Lemma lost_write_loop fuel f z p off data late : keeps nothing_lost (write_loop fuel f z p off data late).
Proof.
  revert off data late. induction fuel as [|fuel IH]; intros off [|b data] late; cbn [write_loop]; keeps_solve; apply IH.
Qed.

Lemma lost_write_bytes late f z p off data : keeps nothing_lost (write_bytes late f z p off data).
Proof. apply lost_write_loop. Qed.

(** Then no write is late. *)
Lemma write_loop_prompt fuel f z p off data d d' late :
  nothing_lost d -> write_loop fuel f z p off data false d = (d', Ok late) -> late = false.
Proof.
  revert off data d. induction fuel as [|fuel IH]; intros off [|b data] d Hd; cbn [write_loop]; [by intros [= _ <-]|done|by intros [= _ <-]|].
  unfold se_bind at 1, next. unfold se_bind at 1, look, se_get. cbn [tree].
  pose proof (lost_next d Hd) as Hd1. unfold next in Hd1. cbn in Hd1.
  assert (Ho : ∀ n j, default Fine (head (script d)) <> Lost n j).
  { unfold nothing_lost in Hd. destruct (script d); [done|]. apply Forall_cons in Hd as [? _]. done. }
  destruct (default Fine (head (script d))) as [|[|n]| |n j], (node_at (tree d) p) as [[|c]|]; try done.
  - by intros [= _ <-].
  - unfold se_bind, with_tree, se_modify. apply IH. exact Hd1.
  - by destruct (Ho n j).
  - by destruct (Ho n j).
  - by destruct (Ho n j).
Qed.

Lemma write_bytes_ok f z p off data c d d' late :
  closed (tree d) -> node_at (tree d) p = Some (File c) -> off <= length c -> nothing_lost d ->
  write_bytes false f z p off data d = (d', Ok late) ->
  closed (tree d') /\ (∀ q, q <> p -> node_at (tree d') q = node_at (tree d) q) /\ node_at (tree d') p = Some (File (splice off data c))
  /\ late = false /\ nothing_lost d'.
Proof.
  intros Hc Hp Hoff Hl E. pose proof (write_bytes_spec false f z p off data c d Hc Hp) as H.
  pose proof (lost_write_bytes false f z p off data d Hl) as Hl'. rewrite E in H, Hl'.
  pose proof (write_loop_prompt _ _ _ _ _ _ _ _ _ Hl E) as ->.
  destruct H as (H1 & H2 & _ & H3). destruct (H3 Hoff) as (k & Hk & Hr). rewrite (Hr eq_refl), firstn_all in Hk. auto.
Qed.

(** ** Reading *)

(** No call fails. *)
Definition no_fault d : Prop := Forall (fun o => o <> Fault) (script d).

Lemma next_fine d : no_fault d -> ∃ o, o <> Fault /\ next d = (mkDisk (tree d) (tail (script d)), Ok o) /\ no_fault (mkDisk (tree d) (tail (script d))).
Proof.
  unfold no_fault, next. intros H. destruct (script d) as [|o l]; cbn; [by exists Fine|]. apply Forall_cons in H as [Ho Hl]. eauto.
Qed.

Lemma call_fine f d : no_fault d -> call f d = (mkDisk (tree d) (tail (script d)), Ok tt) /\ no_fault (mkDisk (tree d) (tail (script d))).
Proof.
  intros H. destruct (next_fine d H) as (o & Ho & E & H'). split; [|done]. unfold call, se_bind. rewrite E. by destruct o.
Qed.

(** However the kernel cuts the reads, they bring the bytes asked for. *)
Lemma read_loop_fine fuel f off size c d :
  no_fault d -> size <= fuel ->
  ∃ d', read_loop fuel f off size c d = (d', Ok (take size (drop off c))) /\ tree d' = tree d /\ no_fault d'.
Proof.
  revert off size d. induction fuel as [|fuel IH]; intros off size d Hd Hf.
  { exists d. cbn. assert (size = 0) as -> by lia. by rewrite take_0. }
  cbn [read_loop]. destruct (Nat.eqb_spec size 0) as [->|Hs]; [exists d; by rewrite take_0|].
  destruct (next_fine d Hd) as (o & Ho & E & Hd1). set (d1 := mkDisk _ _) in *. unfold se_bind at 1. rewrite E.
  destruct o as [|n| |n j]; [by exists d1| |done|by exists d1]. set (there := take size (drop off c)). set (got := take (Nat.max 1 n) there).
  case_bool_decide as Hg.
  { exists d1. split_and!; [|done|done]. unfold got in Hg. destruct there; [done|]. by destruct n as [|[]]. }
  assert (Hlen : length got = Nat.min (Nat.max 1 n) (length there)) by (unfold got; apply length_take).
  assert (Hpos : 0 < length got) by (destruct got; [done|cbn; lia]).
  assert (Hle : length there <= size) by (unfold there; rewrite length_take; lia).
  destruct (IH (off + length got) (size - length got) d1 Hd1 ltac:(lia)) as (d' & Er & Ht & Hn).
  exists d'. split_and!; [|done|done]. unfold se_bind, se_ret. rewrite Er. f_equal. f_equal.
  rewrite <- drop_drop. transitivity (take (length got) there ++ drop (length got) there); [|apply take_drop]. f_equal.
  - unfold got. rewrite length_take. destruct (decide (Nat.max 1 n <= length there)).
    + by rewrite Nat.min_l.
    + rewrite Nat.min_r, firstn_all, take_ge by lia. done.
  - unfold there. rewrite skipn_firstn_comm. done.
Qed.

Section drive.
Context (is_mounted : bool) (fold_name : string -> string).

Lemma tree_resolve path : keeps safe_tree (resolve fold_name path).
Proof. apply keeps_of_result. Qed.
Lemma tree_ensure : keeps safe_tree (ensure_mounted is_mounted).
Proof. apply keeps_guard. Qed.
Lemma tree_create_parent (p : OsPath) : keeps safe_tree (create_parent p).
Proof. apply tree_create_dir_all. Qed.
Lemma tree_held p : keeps safe_tree (held p).
Proof. by intros d. Qed.
Lemma tree_metadata_ok (p : OsPath) : keeps safe_tree (metadata_ok p).
Proof. apply keeps_bind; [apply keeps_catch, tree_metadata|intros; apply keeps_ret]. Qed.

Hint Resolve tree_resolve tree_ensure tree_create_parent tree_held tree_metadata_ok : keeps.

Lemma tree_write_chunk w data : keeps safe_tree (write_chunk w data).
Proof. unfold write_chunk. keeps_solve. Qed.
Hint Resolve tree_write_chunk : keeps.

Lemma tree_write_all w pieces : keeps safe_tree (write_all w pieces).
Proof. revert w. induction pieces as [|b pieces IH]; intros w; cbn; [apply keeps_ret|]. apply keeps_bind; [apply tree_write_chunk|]. by intros []. Qed.
Hint Resolve tree_write_all : keeps.

Lemma tree_drive_op op : keeps safe_tree (drive_op is_mounted fold_name op).
Proof.
  destruct op; cbn; unfold write_file, append_file, write_file_range, create_empty_file, create_directory, delete_file,
    delete_directory, rename, copy_file, create_async_writer; keeps_solve.
Qed.

(** The drive stays a file system: whatever operations are done on it, with
    whatever paths, in whatever order, and wherever in the middle one of their
    calls fails or takes only part of the data, every file and directory lies in
    a directory that exists, and the mount point itself stays one. *)
Theorem drive_stays_a_tree ops d :
  closed (tree d) -> closed (tree (drive_run is_mounted fold_name ops d)).
Proof.
  unfold drive_run. revert d. induction ops as [|op ops IH]; intros d Hd; [done|]. apply IH. by apply tree_drive_op.
Qed.

(** ** What is written is there *)

(** The path of the kernel for a path of the user. *)
Definition resolves (path : string) (p : OsPath) : Prop :=
  ∃ full, resolve_path MOUNT_POINT path = Ok full /\ p = os_path fold_name full.

Lemma resolve_ok path d d' (p : OsPath) : resolve fold_name path d = (d', Ok p) -> d' = d /\ resolves path p.
Proof.
  unfold resolve. intros [-> E]%of_result_ok. split; [done|]. unfold resolves.
  destruct (resolve_path MOUNT_POINT path) as [full|]; [|done]. injection E as <-. eauto.
Qed.

Lemma resolves_run path (p : OsPath) d : resolves path p -> resolve fold_name path d = (d, Ok p).
Proof. intros (full & E & ->). unfold resolve, se_of_result. by rewrite E. Qed.

Ltac ok_steps :=
  repeat first [ok_step | match goal with
    | E : resolve _ _ _ = (_, Ok _) |- _ => apply resolve_ok in E as [-> ?]
    | E : ensure_mounted _ _ = (_, Ok _) |- _ => apply guard_ok in E as [-> ?]
    | E : call _ _ = (_, Ok ?u) |- _ => destruct u; apply call_ok in E
    | E : held _ _ = (_, Ok _) |- _ => injection E as <- ?
    end].

Lemma held_at p c d : node_at (tree d) p = Some (File c) -> held p d = (d, Ok c).
Proof. intros E. unfold held, se_get. by rewrite E. Qed.

(** A file without a slash after its name is opened and read. *)
Lemma open_read_fine f (p : OsPath) c d :
  no_fault d -> node_at (tree d) p.1 = Some (File c) -> p.2 = false ->
  ∃ d', open_read f p d = (d', Ok (File c)) /\ tree d' = tree d /\ no_fault d'.
Proof.
  intros Hd Hc Hs. unfold open_read, metadata. destruct (call_fine f d Hd) as [E Hd1]. eexists. split; [|split; [|exact Hd1]]; [|done].
  unfold se_bind. rewrite E. unfold look, se_get. cbn [tree]. by rewrite Hc, Hs.
Qed.

Lemma open_write_slash f b (p : OsPath) d d' : open_write f b p d = (d', Ok tt) -> p.2 = false.
Proof.
  unfold open_write. intros E. ok_steps. unfold look, se_get in *. simplify_eq. destruct p as [p []]; [done|done].
Qed.

Lemma fill_gap_ok f1 f2 p c off d d' late :
  closed (tree d) -> node_at (tree d) p = Some (File c) -> nothing_lost d ->
  (if (length c <? off)%nat then call f1 ;;; write_bytes false f2 f2 p (length c) (replicate (off - length c) 0%Z) else se_ret false) d = (d', Ok late) ->
  closed (tree d') /\ (∀ q, q <> p -> node_at (tree d') q = node_at (tree d) q)
  /\ node_at (tree d') p = Some (File (c ++ replicate (off - length c) 0%Z)) /\ late = false /\ nothing_lost d'.
Proof.
  intros Hc Hp Hl. destruct (Nat.ltb_spec (length c) off) as [Hlt|Hge].
  - intros E. apply bind_ok in E as (d1 & [] & E1 & E). pose proof (lost_call f1 d Hl) as Hl1. rewrite E1 in Hl1. apply call_ok in E1.
    rewrite <- E1 in Hc, Hp |- *.
    destruct (write_bytes_ok _ _ _ _ _ _ _ _ _ Hc Hp ltac:(done) Hl1 E) as (H1 & H2 & H3 & H4 & H5). rewrite splice_append in H3. auto.
  - intros [= <- <-]. replace (off - length c) with 0 by lia. cbn. by rewrite app_nil_r.
Qed.

(** C26: What is written at an offset is read back: a successful ranged write, at
    whatever offset and however the kernel cuts it up, leaves the file with the
    data at its place, its other bytes as they were and zeros in a gap, changes
    nothing else but to make the directories above it, and a ranged read of the
    same place that no call fails returns the data -- provided that every write
    the kernel takes over also reaches the file ([nothing_lost]).  The bytes are
    written in the background and never flushed, so a write that fails there at
    the end is reported by nobody: [lost_write_succeeds]. *)
Theorem written_range_is_read path offset data d d' n :
  closed (tree d) -> nothing_lost d ->
  write_file_range is_mounted fold_name path offset data d = (d', Ok n) ->
  ∃ p : OsPath, resolves path p /\ n = length data /\ only p.1 (tree d) (tree d')
    /\ node_at (tree d') p.1 = Some (File (splice offset data (default [] (node_at (tree d) p.1 ≫= content_of))))
    /\ ∀ d1, tree d1 = tree d' -> no_fault d1 -> (read_file_range is_mounted fold_name path offset (length data) d1).2 = Ok data.
Proof.
  intros Hc Hl E. unfold write_file_range in E.
  apply bind_ok in E as (e0 & u0 & E0 & E). apply guard_ok in E0 as [-> Hm].
  apply bind_ok in E as (e1 & p & E1 & E). apply resolve_ok in E1 as [-> Hp].
  apply bind_ok in E as (e2 & [] & E2 & E). pose proof (lost_create_parent p d Hl) as L2. rewrite E2 in L2.
  apply bind_ok in E as (e3 & [] & E3 & E). pose proof (lost_open_write "Failed to open file for writing" false p e2 L2) as L3. rewrite E3 in L3.
  destruct (open_parent_ok _ _ _ _ _ _ Hc E2 E3) as (C2 & Hne & Honly & _ & Hf). apply open_write_slash in E3 as Hslash.
  set (old := default [] (node_at (tree d) p.1 ≫= content_of)) in *.
  apply bind_ok in E as (e4 & c & E4 & E). injection E4 as <- Hheld. rewrite Hf in Hheld. cbn in Hheld. subst c.
  apply bind_ok in E as (e5 & [] & E5 & E). pose proof (lost_call "Failed to get file size" e3 L3) as L5. rewrite E5 in L5.
  apply call_ok in E5. rewrite <- E5 in C2, Hf, Honly. cbn zeta in E.
  apply bind_ok in E as (e6 & late & E6 & E). destruct (fill_gap_ok _ _ _ _ _ _ _ _ C2 Hf L5 E6) as (C3 & O3 & F3 & -> & L6).
  apply bind_ok in E as (e7 & [] & E7 & E). pose proof (lost_call "Failed to seek to offset" e6 L6) as L7. rewrite E7 in L7.
  apply call_ok in E7. rewrite <- E7 in C3, F3, O3.
  apply bind_ok in E as (e8 & late & E8 & E).
  assert (Hle : offset <= length (old ++ replicate (offset - length old) 0%Z)) by (rewrite length_app, length_replicate; lia).
  destruct (write_bytes_ok _ _ _ _ _ _ _ _ _ C3 F3 Hle L7 E8) as (C4 & O4 & F4 & _).
  apply bind_ok in E as (e9 & [] & E9 & E). apply call_ok in E9. injection E as <- <-. rewrite E9. exists p.
  assert (F : node_at (tree e8) p.1 = Some (File (splice offset data old))).
  { rewrite F4. do 2 f_equal. destruct (decide (length old <= offset)); [by apply splice_gap|].
    replace (offset - length old) with 0 by lia. cbn. by rewrite app_nil_r. }
  split_and!; [done|done| |done|].
  - apply (only_then _ _ (tree e5)); [done|]. intros q Hq. by rewrite O4, O3.
  - intros d1 Hd1 Hn. rewrite <- Hd1 in F. unfold read_file_range, ensure_mounted, se_bind, se_guard. rewrite Hm.
    erewrite resolves_run by done. destruct (open_read_fine "Failed to open file for reading" p _ d1 Hn F Hslash) as (d2' & -> & G2 & Hn2).
    destruct (call_fine "Failed to seek to offset" d2' Hn2) as [-> Hn3].
    destruct (read_loop_fine (length data) "Failed to read file range" offset (length data) (splice offset data old) _ Hn3 ltac:(done)) as (d4' & -> & _).
    cbn. by rewrite splice_read.
Qed.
++++++++++++++++++++
EXERCISE DIRECTIONS. Look in the material above for the line with "(** However the" and the line with "rewrite <- drop_drop.", and transcribe exactly those lines and all lines between them, nothing more.

RESULT BELOW.
(** However the kernel cuts the reads, they bring the bytes asked for. *)
Lemma read_loop_fine fuel f off size c d :
  no_fault d -> size <= fuel ->
  ∃ d', read_loop fuel f off size c d = (d', Ok (take size (drop off c))) /\ tree d' = tree d /\ no_fault d'.
Proof.
  revert off size d. induction fuel as [|fuel IH]; intros off size d Hd Hf.
  { exists d. cbn. assert (size = 0) as -> by lia. by rewrite take_0. }
  cbn [read_loop]. destruct (Nat.eqb_spec size 0) as [->|Hs]; [exists d; by rewrite take_0|].
  destruct (next_fine d Hd) as (o & Ho & E & Hd1). set (d1 := mkDisk _ _) in *. unfold se_bind at 1. rewrite E.
  destruct o as [|n| |n j]; [by exists d1| |done|by exists d1]. set (there := take size (drop off c)). set (got := take (Nat.max 1 n) there).
  case_bool_decide as Hg.
  { exists d1. split_and!; [|done|done]. unfold got in Hg. destruct there; [done|]. by destruct n as [|[]]. }
  assert (Hlen : length got = Nat.min (Nat.max 1 n) (length there)) by (unfold got; apply length_take).
  assert (Hpos : 0 < length got) by (destruct got; [done|cbn; lia]).
  assert (Hle : length there <= size) by (unfold there; rewrite length_take; lia).
  destruct (IH (off + length got) (size - length got) d1 Hd1 ltac:(lia)) as (d' & Er & Ht & Hn).
  exists d'. split_and!; [|done|done]. unfold se_bind, se_ret. rewrite Er. f_equal. f_equal.
  rewrite <- drop_drop. transitivity (take (length got) there ++ drop (length got) there); [|apply take_drop]. f_equal.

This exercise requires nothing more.